Rewind to nearly six years ago. Awamaki was brand new. We were a couple of committed volunteers and ten weavers with the idea to sell weavings in our tourist town so the women could earn an income. We didn’t have much money, but we spent every sol we had to build a weaving center with the women, who called their group the Songuillay cooperative. The center would be a place to hold trainings and meetings, and importantly, it also served as picturesque destination for tourists who paid us a (whopping!) $10/head to take them up to visit the women and learn about weaving. Over the years, Awamaki brought on 90 more artisans in four other communities, but the center remained the face of Awamaki, a retreat-like setting filled with traditionally-dressed artisans, crawling babies, and colorful weavings.
Earlier this year, the husband of one of our artisans came into our office and introduced himself as the president of the Songuillay cooperative. It is an understatement to say this came as a shock. Women’s leadership and economic empowerment are the principles behind every program we run and every decision we make. Thanks to a U.S. State Department grant, we had been running intensive capacity-building in women’s leadership with this cooperative for eight months. How had they elected a man president of the women’s cooperative? Had they just been tuning us out for five years? It was one of those not-so-fun moments that makes you question the point of your existence.
What we learned was worrisome. When we built the center, the husband of one of the weavers donated the land for its construction. We learned that over the years, as the cooperative became more financially successful, he had increasingly attempted to influence the cooperative so that his family members benefitted more than others. He told the women that he was the legal president of the group, and that Awamaki had built the center on his land and thus worked through him. He influenced who received weaving orders and who attended tourists’ visits. The women artisans are mostly illiterate and few have been to school. They don’t know their legal rights and couldn’t read their association's bylaws. In Peru, it is common for institutions to say one thing and do another. They feared that while Awamaki paid lip service to women’s empowerment, we knew and approved of the situation and this husband's control.

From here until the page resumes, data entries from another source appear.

Definition colouredMetadata : VisualMetadata :=
  mkVisualMetadata (Some colours) (Some 0.5) (Some 0.4) (Some 0.3) (Some 0.2).

(** A canvas-free stand-in for [extractImageMetadata]: the image
    ["data:query"] is the coloured one, every other image has no
    metadata. *)
Definition extract (url : string) : VisualMetadata :=
  if String.eqb url "data:query" then colouredMetadata else noMetadata.

Definition record (name url : string) (v : list R) (md : option VisualMetadata) : ImageRecord :=
  mkImageRecord name url v "2024-01-01T00:00:00Z" md None.

Definition stored : ImageRecord := record "a" "data:stored" [1] (Some colouredMetadata).
Definition other : ImageRecord := record "b" "data:other" [0.6; 0.8] None.

(** A unit vector opposite to the query vector [[1]]. *)
Definition opposite : ImageRecord := record "c" "data:opposite" [-1] None.

Definition helloWorldWords : list OCRWord :=
  [mkOCRWord "hello" 0.9; mkOCRWord "world" 0.9].

(** A scored record with the given similarity and text metric. *)
Definition scored (sim textMetric : R) : Scored :=
  mkScored (record "r" "data:r" [] None) sim (mkMetrics 0 0 0 0 0 textMetric) false
    (mkCharacteristics false false false false).

(** A uniform grey 40 x 40 canvas, and a 4 x 4 and a 3 x 3 black image. *)
Definition greyCanvas : list Z := repeat 128%Z (4 * size * size).
Definition black4 : ImageData := mkImageData 4 4 (repeat 0%Z 64).
Definition black3 : ImageData := mkImageData 3 3 (repeat 0%Z 36).

(** A colour map with two colours. *)
Definition twoColours : ColorMap := [("0,0,0"%string, 3); ("40,40,40"%string, 1)].

(** A recognition result, and two image URLs of equal length that agree on
    their first 100 characters. *)
Definition ocrHello : OCR.OCRData :=
  OCR.mkOCRData "Hello World" 90 [mkOCRWord "Hello" 95; mkOCRWord "World" 88] "eng".

Definition urlPrefix : string := string_of_list_ascii (repeat "A"%char 100).
Definition urlA : string := (urlPrefix ++ "1")%string.
Definition urlB : string := (urlPrefix ++ "2")%string.

Definition noOptions : OCR.ExtractOptions := OCR.mkExtractOptions None None None.

(** Two records with the embedding [[1]]: the first one's image is the
    query image and it has no stored metadata, the second one has the
    coloured metadata. *)
Definition queryRecord : ImageRecord := record "b" "data:query" [1] None.
Definition colouredRecord : ImageRecord := record "a" "data:a" [1] (Some colouredMetadata).

(** A full text-extraction cache: 100 entries with distinct keys. *)
Definition fullCache : OCR.Cache :=
  map (fun i => (string_of_list_ascii (repeat "k"%char i), OCR.mkCacheEntry OCR.emptyResult 0))
    (seq 1 OCR.MAX_CACHE_SIZE).

End Sample.

(** * Properties *)

(** ** The colour parser never matches *)

Lemma match_here_rgb_pattern (s : list ascii) :
  Regex.match_here Regex.rgb_pattern s = None.
Proof.
  unfold Regex.rgb_pattern.
  destruct s as [|c1 s]; [reflexivity|].
  cbn [Regex.match_here]. destruct (Ascii.eqb "r" c1); [|reflexivity].
  destruct s as [|c2 s]; [reflexivity|].
  cbn [Regex.match_here]. destruct (Ascii.eqb "g" c2); [|reflexivity].
  destruct s as [|c3 s]; [reflexivity|].
  cbn [Regex.match_here]. destruct (Ascii.eqb "b" c3); [|reflexivity].
  destruct s; reflexivity.
Qed.

Lemma search_rgb_pattern (s : list ascii) :
  Regex.search Regex.rgb_pattern s = None.
Proof.
  induction s as [|c s IH]; cbn [Regex.search]; rewrite match_here_rgb_pattern;
    [reflexivity | exact IH].
Qed.

Lemma parseRgb_zero (rgb : string) : parseRgb rgb = [0; 0; 0].
Proof. unfold parseRgb; rewrite search_rgb_pattern; reflexivity. Qed.

Lemma colorDistance_zero (c1 c2 : string) : colorDistance c1 c2 = 0.
Proof.
  unfold colorDistance; rewrite !parseRgb_zero; cbn [nth].
  replace (_ + _ + _) with 0 by ring.
  rewrite sqrt_0; unfold Rdiv; ring.
Qed.

Lemma bestMatch_zero (colorA : string) (l : list string) (b : R) :
  0 <= b ->
  fold_left (fun best colorB => Rmin best (colorDistance colorA colorB)) l b
  = match l with [] => b | _ => 0 end.
Proof.
  revert b; induction l as [|c l IH]; intros b Hb; [reflexivity|].
  cbn [fold_left]; rewrite colorDistance_zero, IH by (apply Rmin_glb; lra).
  rewrite Rmin_right by lra. destruct l; reflexivity.
Qed.

Lemma total_count (topB : list string) (l : list string) (x : R) :
  topB <> [] ->
  fold_left
    (fun total colorA =>
       total + (1 - fold_left (fun best colorB => Rmin best (colorDistance colorA colorB))
                      topB 1.0)) l x
  = x + INR (length l).
Proof.
  intro HB; revert x; induction l as [|c l IH]; intro x; cbn [fold_left length].
  - rewrite Rplus_0_r; reflexivity.
  - rewrite IH, bestMatch_zero by lra.
    destruct topB; [contradiction|]. rewrite S_INR; ring.
Qed.

(** Any two non-empty colour lists are judged identical. *)
Lemma colorSimilarity_nonempty (colorsA colorsB : list string) :
  colorsA <> [] -> colorsB <> [] ->
  colorSimilarity (Some colorsA) (Some colorsB) = 1.
Proof.
  intros HA HB; unfold colorSimilarity.
  destruct colorsA as [|a colorsA]; [contradiction|].
  destruct colorsB as [|b colorsB]; [contradiction|].
  cbn [length Nat.eqb orb].
  rewrite total_count by (destruct colorsB as [|? [|? ?]]; discriminate).
  rewrite Rplus_0_l.
  assert (Hpos : INR (length (firstn 3 (a :: colorsA))) <> 0).
  { destruct colorsA as [|? [|? ?]]; cbn; lra. }
  field; exact Hpos.
Qed.

(** C2: for non-empty lists of colour strings in the [rgb(R,G,B)] format of
    the metadata extraction, [colorSimilarity] is exactly [1]: the pattern
    [/rgb$$(\d+),(\d+),(\d+)$$/] matches no string, so every colour parses
    to [[0,0,0]] and every colour distance is [0]. *)
Theorem colorSimilarity_rgb_format_is_one (colorsA colorsB : list string) :
  colorsA <> [] -> colorsB <> [] ->
  Forall rgb_format colorsA -> Forall rgb_format colorsB ->
  colorSimilarity (Some colorsA) (Some colorsB) = 1.
Proof. intros HA HB _ _; apply colorSimilarity_nonempty; assumption. Qed.

(** ** Missing or empty colour lists *)

(** C9: [colorSimilarity] is exactly [0.5] when either colour list is
    missing or empty, whatever the other list is. *)
Theorem colorSimilarity_missing_or_empty (colorsA colorsB : option (list string)) :
  (colorsA = None \/ colorsA = Some []) \/ (colorsB = None \/ colorsB = Some []) ->
  colorSimilarity colorsA colorsB = 0.5.
Proof.
  intro H; unfold colorSimilarity.
  destruct colorsA as [a|], colorsB as [b|]; try reflexivity.
  destruct H as [[H|H]|[H|H]]; try discriminate; injection H as ->;
    cbn [length Nat.eqb]; [reflexivity | rewrite orb_true_r; reflexivity].
Qed.

(** ** Threshold bounds *)

Lemma clamp_bounds (t : R) : 0.4 <= Rmin (Rmax 0.4 t) 0.85 <= 0.85.
Proof. unfold Rmin, Rmax; rcases. Qed.

(** C8: the threshold selector returns a value of [[0.4, 0.85]], for every
    batch (empty or not) and every statistics record. *)
Theorem determineOptimalThreshold_in_bounds (results : list Scored) (stats : Stats) :
  0.4 <= determineOptimalThreshold results stats <= 0.85.
Proof. unfold determineOptimalThreshold; apply clamp_bounds. Qed.

(** ** Search output *)

(** C7: every resolved search returns at most 15 records, and each of them
    has a similarity strictly above the threshold computed for the call. *)
Theorem search_at_most_15_above_threshold
    (extract : string -> VisualMetadata) (images : list ImageRecord)
    (embedding0 : list R) (query : option TextContent) (out : list Scored) :
  searchImagesByEmbedding extract images embedding0 query = Some out ->
  (length out <= 15)%nat /\
  (forall sorted threshold,
      searchRanking extract images embedding0 query = Some (sorted, threshold) ->
      forall r, In r out -> threshold < similarity r).
Proof.
  unfold searchImagesByEmbedding; destruct images as [|img0 rest].
  - intro H; injection H as <-; split; [cbn; lia | intros ? ? ? r []].
  - destruct (searchRanking extract (img0 :: rest) embedding0 query)
      as [[sorted threshold]|] eqn:Hr; [|discriminate].
    intro H.
    assert (Hout : firstn 15 (filter (fun img => Rltb threshold (similarity img)) sorted) = out)
      by congruence.
    rewrite <- Hout; clear H Hout; split.
    + apply firstn_le_length.
    + intros sorted' threshold' Hr' r Hin; rewrite Hr' in Hr.
      assert (sorted' = sorted /\ threshold' = threshold) as [-> ->]
        by (split; congruence).
      set (filtered := filter _ sorted) in Hin.
      assert (Hf : In r filtered).
      { rewrite <- (firstn_skipn 15 filtered); apply in_or_app; left; exact Hin. }
      apply filter_In in Hf as [_ Hlt].
      unfold Rltb in Hlt; destruct (Rlt_dec threshold (similarity r)); [assumption|discriminate].
Qed.

Lemma colorSimilarity_rgb_format_is_one_witness :
  colorSimilarity (Some Sample.colours) (Some ["rgb(0,0,0)"%string]) = 1.
Proof.
  apply colorSimilarity_rgb_format_is_one; try discriminate.
  - constructor; [exists "40"%string, "80"%string, "120"%string
                 | constructor; [exists "200"%string, "200"%string, "200"%string|constructor]];
      repeat split; try discriminate; reflexivity.
  - constructor; [exists "0"%string, "0"%string, "0"%string|constructor];
      repeat split; try discriminate; reflexivity.
Defined.

Lemma colorSimilarity_missing_or_empty_witness :
  colorSimilarity (Some Sample.colours) (Some []) = 0.5.
Proof. apply colorSimilarity_missing_or_empty; right; right; reflexivity. Defined.

Lemma search_at_most_15_above_threshold_witness :
  exists out,
    searchImagesByEmbedding Sample.extract [Sample.stored] [1] None = Some out /\
    (length out <= 15)%nat /\
    (forall sorted threshold,
        searchRanking Sample.extract [Sample.stored] [1] None = Some (sorted, threshold) ->
        forall r, In r out -> threshold < similarity r).
Proof.
  assert (Hs : searchRanking Sample.extract [Sample.stored] [1] None <> None)
    by (simpl; discriminate).
  destruct (searchImagesByEmbedding Sample.extract [Sample.stored] [1] None)
    as [out|] eqn:E.
  - exists out; split; [reflexivity|].
    exact (search_at_most_15_above_threshold Sample.extract [Sample.stored] [1] None out E).
  - exfalso; unfold searchImagesByEmbedding in E.
    destruct (searchRanking Sample.extract [Sample.stored] [1] None) as [[? ?]|];
      [discriminate | apply Hs; reflexivity].
Defined.

(** ** Query-side visual metadata *)

Lemma searchRanking_unfold (extract : string -> VisualMetadata) (img0 : ImageRecord)
    (rest : list ImageRecord) (embedding0 : list R) (query : option TextContent) :
  searchRanking extract (img0 :: rest) embedding0 query
  = option_map rankResults
      (calculateSimilarities (img0 :: rest) embedding0 (extract (dataUrl img0)) query).
Proof.
  unfold searchRanking, queryMetadataOf.
  destruct (calculateSimilarities _ _ _ _); reflexivity.
Qed.
(** ** statannot.py: where the bracket goes *)

(** The scan keeps the first of several equal maxima. *)
Lemma argmax_scan_first (l : list float) :
  forall i best k m,
    argmax_scan l i best = Some (k, m) ->
    best = Some (k, m) \/
    exists d,
      k = (i + d)%nat /\ nth_error l d = Some (Some m) /\
      (forall j v, (j < d)%nat -> nth_error l j = Some (Some v) -> v < m) /\
      (forall j b, best = Some (j, b) -> b < m).
Proof.
  induction l as [|c l IH]; simpl; intros i best k m H.
  - left. exact H.
  - apply IH in H. destruct c as [v|].
    + destruct best as [[j b]|].
      * destruct (Qltb b v) eqn:E.
        -- apply Qltb_lt in E. right.
           destruct H as [H | (d & -> & Hd & Hbefore & Hbest)].
           ++ injection H as <- <-. exists 0%nat.
              split; [lia |]. split; [reflexivity |].
              split; [intros j' w Hj'; lia |].
              intros j' b' Hb'. injection Hb' as <- <-. exact E.
           ++ pose proof (Hbest i v eq_refl) as Hvm.
              exists (S d). split; [lia |]. split; [exact Hd |]. split.
              ** intros [|j'] w Hj' Hw; simpl in Hw.
                 --- injection Hw as <-. exact Hvm.
                 --- eapply Hbefore; [| exact Hw]. lia.
              ** intros j' b' Hb'. injection Hb' as <- <-.
                 eapply Qlt_trans; eassumption.
        -- apply Qltb_ge in E.
           destruct H as [H | (d & -> & Hd & Hbefore & Hbest)];
             [left; exact H | right].
           pose proof (Hbest j b eq_refl) as Hbm.
           exists (S d). split; [lia |]. split; [exact Hd |]. split.
           ++ intros [|j'] w Hj' Hw; simpl in Hw.
              ** injection Hw as <-. eapply Qle_lt_trans; eassumption.
              ** eapply Hbefore; [| exact Hw]. lia.
           ++ intros j' b' Hb'. injection Hb' as <- <-. exact Hbm.
      * right. destruct H as [H | (d & -> & Hd & Hbefore & Hbest)].
        -- injection H as <- <-. exists 0%nat.
           split; [lia |]. split; [reflexivity |].
           split; [intros j' w Hj'; lia | discriminate].
        -- pose proof (Hbest i v eq_refl) as Hvm.
           exists (S d). split; [lia |]. split; [exact Hd |]. split.
           ++ intros [|j'] w Hj' Hw; simpl in Hw.
              ** injection Hw as <-. exact Hvm.
              ** eapply Hbefore; [| exact Hw]. lia.
           ++ discriminate.
    + destruct H as [H | (d & -> & Hd & Hbefore & Hbest)].
      * left. destruct best as [[j b]|]; exact H.
      * right. exists (S d). split; [lia |]. split; [exact Hd |]. split.
        -- intros [|j'] w Hj' Hw; simpl in Hw; [discriminate |].
           eapply Hbefore; [| exact Hw]. lia.
        -- destruct best as [[j b]|]; [| discriminate].
           intros j' b' Hb'. eapply Hbest. exact Hb'.
Qed.
(** * MediaWriter helper: partition table and FAT32 overlay formatter

    A shallow embedding of [src/helper/blockdevice.cpp] (class
    [BlockDevice]): the primary partition table reader and appender, the
    CHS codec, and the FAT32 overlay formatter, together with the
    properties of the natural-language specification that concern them.

    Conventions.
    - C++ fixed-width integers are values of [Z]; every conversion and
      every wrap-around of the source is written out with the functions
      of module [Cxx].
    - A byte is a [Z] in [0, 256); a buffer is a [list Z].
    - The host is little-endian (the only case in which the source's
      [quint32 number = qToLittleEndian(cluster)] is meaningful). *)

From Stdlib Require Import ZArith List Bool Lia.
Import ListNotations.
Local Open Scope Z_scope.

(** ** Machine integers *)

Module Cxx.

(** Conversion to [quint64] / [std::size_t]. *)
Definition u64 (x : Z) : Z := x mod 2 ^ 64.

(** Conversion to [quint32]. *)
Definition u32 (x : Z) : Z := x mod 2 ^ 32.

(** Conversion to [quint8] / storing into a [char] cell. *)
Definition u8 (x : Z) : Z := x mod 2 ^ 8.

(** Conversion to [int] (two's complement, 32 bits). *)
Definition i32 (x : Z) : Z := (x + 2 ^ 31) mod 2 ^ 32 - 2 ^ 31.

(** Conversion to [off_t] (two's complement, 64 bits). *)
Definition i64 (x : Z) : Z := (x + 2 ^ 63) mod 2 ^ 64 - 2 ^ 63.

(** [~x] on a [quint64]. *)
Definition not64 (x : Z) : Z := u64 (Z.lnot x).

(** The four bytes of a [quint32] in memory, least significant first. *)
Definition le32 (x : Z) : list Z :=
  [ u8 x; u8 (Z.shiftr x 8); u8 (Z.shiftr x 16); u8 (Z.shiftr x 24) ].

(** Reading four bytes back as a little-endian [quint32]. *)
Definition le32_decode (b : list Z) : Z :=
  nth 0 b 0 + Z.shiftl (nth 1 b 0) 8 + Z.shiftl (nth 2 b 0) 16
  + Z.shiftl (nth 3 b 0) 24.

End Cxx.
Import Cxx.

(** ** Constants of [blockdevice.h] *)

(** Modelled from the spec: the header [blockdevice.h] is not part of the
    sources; the sector size is "fixed at 512 bytes". *)
Definition SECTOR_SIZE : Z := 512.

(** Modelled from the spec: "A table holds at most 4 entries". *)
Definition MAX_PARTITIONS : Z := 4.

(** Modelled from the spec: a partition table entry is a "fixed 16-byte
    record". *)
Definition PARTITION_ENTRY_SIZE : Z := 16.

(** Constants local to [formatOverlayPartition]. *)
Definition RESERVED_SECTORS : Z := 32.
Definition NR_FATS : Z := 2.
Definition FIRST_CLUSTER : Z := 3.
Definition ranges : list Z := [260; 1024 * 8; 1024 * 16; 1024 * 32].
Definition fsinfoOffset : Z := 480.
Definition bootCodeSize : Z := 420.

Definition bootSign : list Z := [0x55; 0xaa].
Definition infoSector : list Z := [0x52; 0x52; 0x61; 0x41].
Definition fat : list Z :=
  [0xf8; 0xff; 0xff; 0x0f; 0xff; 0xff; 0xff; 0x0f; 0xf8; 0xff; 0xff; 0x0f].
Definition fatEof : list Z := [0xff; 0xff; 0xff; 0x0f].

(** [std::extent] of a byte array. *)
Definition extent (b : list Z) : Z := Z.of_nat (length b).

(** ** Layout derivation of the FAT32 overlay formatter *)

(** [qLowerBound] on a sorted range: the index of the first element that
    is not less than [value]. *)
Fixpoint qLowerBound (l : list Z) (value : Z) : Z :=
  match l with
  | [] => 0
  | x :: r => if x <? value then 1 + qLowerBound r value else 0
  end.

(** The lambdas of [formatOverlayPartition]. *)
Definition align (number alignment : Z) : Z :=
  Z.land (u64 (number + alignment - 1)) (not64 (u64 (alignment - 1))).

Definition getbyte (number i : Z) : Z :=
  u8 (Z.land (Z.shiftr (i32 number) (8 * i)) 0xff).

Definition divCeil (a b : Z) : Z :=
  i32 (Z.quot (i32 (i32 a + i32 b - 1)) (i32 b)).

(** Lines 159-162. *)
Definition sizeMb (size : Z) : Z := i32 (size / (1024 * 1024)).

Definition sectorsPerCluster (size : Z) : Z :=
  let found := qLowerBound ranges (sizeMb size) in
  if found =? 0 then 1 else i32 (found * 8).

Definition clusterSize (size : Z) : Z :=
  i32 (SECTOR_SIZE * sectorsPerCluster size).

(** Lines 165-168. *)
Definition numSectors (size : Z) : Z := size / SECTOR_SIZE.

Definition fatdata (size : Z) : Z := u64 (numSectors size - RESERVED_SECTORS).

Definition clusters (size : Z) : Z :=
  u64 (fatdata size * SECTOR_SIZE + NR_FATS * 8)
  / u64 (clusterSize size + NR_FATS * 4).

Definition fatlength (size : Z) : Z :=
  align (u64 (divCeil (u64 ((clusters size + 2) * 4)) SECTOR_SIZE))
        (u64 (sectorsPerCluster size)).

(** Lines 171-176. *)
Definition headerSize (size : Z) : Z :=
  u64 ((RESERVED_SECTORS + fatlength size * 2 + sectorsPerCluster size)
       * SECTOR_SIZE).

Definition maxFileSize (size : Z) : Z :=
  let m := Z.min (u64 (size - headerSize size)) 0xffffffff in
  align (u64 (m - SECTOR_SIZE - 1)) SECTOR_SIZE.

Definition fileZeros (size : Z) : Z := Z.min (maxFileSize size) (64 * 1024).

Definition nextFreeCluster (size : Z) : Z :=
  u64 (FIRST_CLUSTER + maxFileSize size / u64 (clusterSize size) + 1).

Definition numFreeClusters (size : Z) : Z :=
  u64 (u64 (size - headerSize size) / u64 (clusterSize size) + 1).

(** ** Timestamps *)

(** What the formatter reads from [QDateTime]: the millisecond clock and
    the broken-down current UTC time. *)
Record Clock := {
  msecsSinceEpoch : Z;
  second : Z; minute : Z; hour : Z;
  day : Z; month : Z; year : Z
}.

(** Lines 236-237: the locals [time] and [date]. *)
Definition fatTime (c : Clock) : Z :=
  u64 (i32 (Z.shiftr (second c + 1) 1 + Z.shiftl (minute c) 5
            + Z.shiftl (hour c) 11)).

Definition fatDate (c : Clock) : Z :=
  u64 (i32 (day c + Z.shiftl (month c) 5 + (year c - 1980))).

Definition tlo c := u8 (Z.land (fatTime c) 0xff).
Definition thi c := u8 (Z.shiftr (fatTime c) 8).
Definition dlo c := u8 (Z.land (fatDate c) 0xff).
Definition dhi c := u8 (Z.shiftr (fatDate c) 8).

Definition volumeId (c : Clock) : Z := u32 (Z.land (msecsSinceEpoch c) 0xffffffff).

(** ** Byte templates of the formatter *)

Definition fsinfo (size : Z) : list Z :=
  let fc := getbyte (numFreeClusters size) in
  let nc := getbyte (nextFreeCluster size) in
  [ 0x72; 0x72; 0x41; 0x61;
    fc 0; fc 1; fc 2; fc 3;
    nc 0; nc 1; nc 2; nc 3 ].

Definition bootSector (size : Z) (c : Clock) : list Z :=
  let t := getbyte (numSectors size) in
  let f := getbyte (fatlength size) in
  let u := getbyte (volumeId c) in
  let clsz := u8 (sectorsPerCluster size) in
  [ 0xeb; 0x58; 0x90; 0x6d; 0x6b; 0x66; 0x73;
    0x2e; 0x66; 0x61; 0x74; 0x00; 0x02; clsz; 0x20; 0x00; 0x02; 0x00; 0x00;
    0x00; 0x00; 0xf8; 0x00; 0x00; 0x3e; 0x00; 0xf7; 0x00; 0x00; 0x00; 0x00;
    0x00; t 0; t 1; t 2; t 3; f 0; f 1; f 2; f 3; 0x00; 0x00; 0x00;
    0x00; 0x02; 0x00; 0x00; 0x00; 0x01; 0x00; 0x06; 0x00; 0x00; 0x00; 0x00;
    0x00; 0x00; 0x00; 0x00; 0x00; 0x00; 0x00; 0x00; 0x00; 0x80; 0x00; 0x29;
    u 0; u 1; u 2; u 3; 0x4f; 0x56; 0x45; 0x52; 0x4c; 0x41; 0x59; 0x20;
    0x20; 0x20; 0x20; 0x46; 0x41; 0x54; 0x33; 0x32; 0x20; 0x20; 0x20 ].

Definition bootCode : list Z :=
  [ 0x0e; 0x1f; 0xbe; 0x77; 0x7c; 0xac; 0x22; 0xc0;
    0x74; 0x0b; 0x56; 0xb4; 0x0e; 0xbb; 0x07; 0x00; 0xcd; 0x10; 0x5e; 0xeb;
    0xf0; 0x32; 0xe4; 0xcd; 0x16; 0xcd; 0x19; 0xeb; 0xfe; 0x54; 0x68; 0x69;
    0x73; 0x20; 0x69; 0x73; 0x20; 0x6e; 0x6f; 0x74; 0x20; 0x61; 0x20; 0x62;
    0x6f; 0x6f; 0x74; 0x61; 0x62; 0x6c; 0x65; 0x20; 0x64; 0x69; 0x73; 0x6b;
    0x2e; 0x20; 0x20; 0x50; 0x6c; 0x65; 0x61; 0x73; 0x65; 0x20; 0x69; 0x6e;
    0x73; 0x65; 0x72; 0x74; 0x20; 0x61; 0x20; 0x62; 0x6f; 0x6f; 0x74; 0x61;
    0x62; 0x6c; 0x65; 0x20; 0x66; 0x6c; 0x6f; 0x70; 0x70; 0x79; 0x20; 0x61;
    0x6e; 0x64; 0x0d; 0x0a; 0x70; 0x72; 0x65; 0x73; 0x73; 0x20; 0x61; 0x6e;
    0x79; 0x20; 0x6b; 0x65; 0x79; 0x20; 0x74; 0x6f; 0x20; 0x74; 0x72; 0x79;
    0x20; 0x61; 0x67; 0x61; 0x69; 0x6e; 0x20; 0x2e; 0x2e; 0x2e; 0x20; 0x0d;
    0x0a ].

While we talked about women’s leadership, the women were being intimidated by a man we had inadvertently empowered. As a rule, we try to stay out of community politics as much as possible. However, this situation threatened the women’s progress and the popular tourism program, right in the middle of high season during which thousands of visitors come to the Sacred Valley. We had dozens of tours scheduled, a center in contention, and the cooperative dividing into factions.
Through lots of hard work, the situation has improved. We phased out the center, and the women have found a new space. We will be able to bring much of our furniture and equipment with us, so our investment in the old center isn’t lost. We brought a Quechua-speaking lawyer to meet with them and explain their options. It turned out they hadn’t tuned out the skills-building; in fact, the women have been much more assertive in using those skills since we helped them restructure their leadership and made our values clear.
This was a learning moment for us at Awamaki. When we started working with Songuillay, we didn’t realize how important it was that the women fully understand their constitution and bylaws. We also didn’t require that the women take strong leadership in their cooperative business. In fact, it was our new emphasis on these principles with Songuillay that resulted in the airing of some of these issues. We already require more active leadership and responsibility from all our cooperatives. When our knitters approached us about building a center last year, we required that they obtain the land in the legal name of their association. They organized fundraisers, took out a bank loan, and bought a small plot of land to build their center. We are sure that no one will ever convince them it isn’t theirs.